I've seen this blog:
http://igoro.com/archive/gallery-of-processor-cache-effects/
The "weirdness" in part 7 is what caught my interest.
My first thought was "Thats just C# being weird".
Its not I wrote the following C++ code.
volatile int* p = (volatile int*)_aligned_malloc( sizeof( int ) * 8, 64 );
memset( (void*)p, 0, sizeof( int ) * 8 );
double dStart = t.GetTime();
for (int i = 0; i < 200000000; i++)
{
//p[0]++;p[1]++;p[2]++;p[3]++; // Option 1
//p[0]++;p[2]++;p[4]++;p[6]++; // Option 2
p[0]++;p[2]++; // Option 3
}
double dTime = t.GetTime() - dStart;
The timing I get on my 2.4 Ghz Core 2 Quad go as follows:
Option 1 = ~8 cycles per loop.
Option 2 = ~4 cycles per loop.
Option 3 = ~6 cycles per loop.
Now This is confusing. My reasoning behind the difference comes down to the cache write latency (3 cycles) on my chip and an assumption that the cache has a 128-bit write port (This is pure guess work on my part).

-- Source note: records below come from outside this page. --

(** Where a path leads: to an inode, or to a free name in a directory. *)
Inductive Place : Type :=
| Found (s : Stack)
| Missing (dir : Stack) (name : string).

(** Walk [todo] from [s].  A link met before the last component, or at it when
    [follow] is set, is replaced by its target; [links] of them at most. *)
Fixpoint walk (links : nat) (fs : Fs) (follow : bool) : Stack → list string → result Place IoErrorKind :=
  fix go (s : Stack) (todo : list string) :=
    match todo with
    | [] => Ok (Found s)
    | c :: rest =>
        match n_content <$> nodes fs !! ino_of s with
        | Some (DirData entries) =>
            if bool_decide (c = "") || bool_decide (c = ".") then go s rest
            else if bool_decide (c = "..") then go (tail s) rest
            else match entries !! c with
            | None => match rest with [] => Ok (Missing s c) | _ => Err IoNotFound end
            | Some ino =>
                match n_content <$> nodes fs !! ino with
                | Some (LinkData target) =>
                    match rest, follow with
                    | [], false => Ok (Found ((c, ino) :: s))
                    | _, _ =>
                        match links with
                        | O => Err IoOther
                        | S links => walk links fs follow (if starts_with "/" target then [] else s)
                                          (split_on slash target ++ rest)
                        end
                    end
                | Some _ => go ((c, ino) :: s) rest
                | None => Err IoOther
                end
            end
        | _ => Err IoNotADirectory
        end
    end.

Definition place (fs : Fs) (follow : bool) (p : list string) : result Place IoErrorKind :=
  walk MAX_SYMLINKS fs follow [] p.

(** The inode a path leads to. *)
Definition find (fs : Fs) (follow : bool) (p : list string) : result Stack IoErrorKind :=
  let? pl := place fs follow p in
  match pl with Found s => Ok s | Missing _ _ => Err IoNotFound end.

On that basis in Option 1: It will increment p[0] (1 cycle) then increment p[2] (1 cycle) then it has to wait 1 cycle (for cache) then p[1] (1 cycle) then wait 1 cycle (for cache) then p[3] (1 cycle). Finally 2 cycles for increment and jump (Though its usually implemented as decrement and jump). This gives a total of 8 cycles.
In Option 2: It can increment p[0] and p[4] in one cycle then increment p[2] and p[6] in another cycle. Then 2 cycles for subtract and jump. No waits needed on cache. Total 4 cycles.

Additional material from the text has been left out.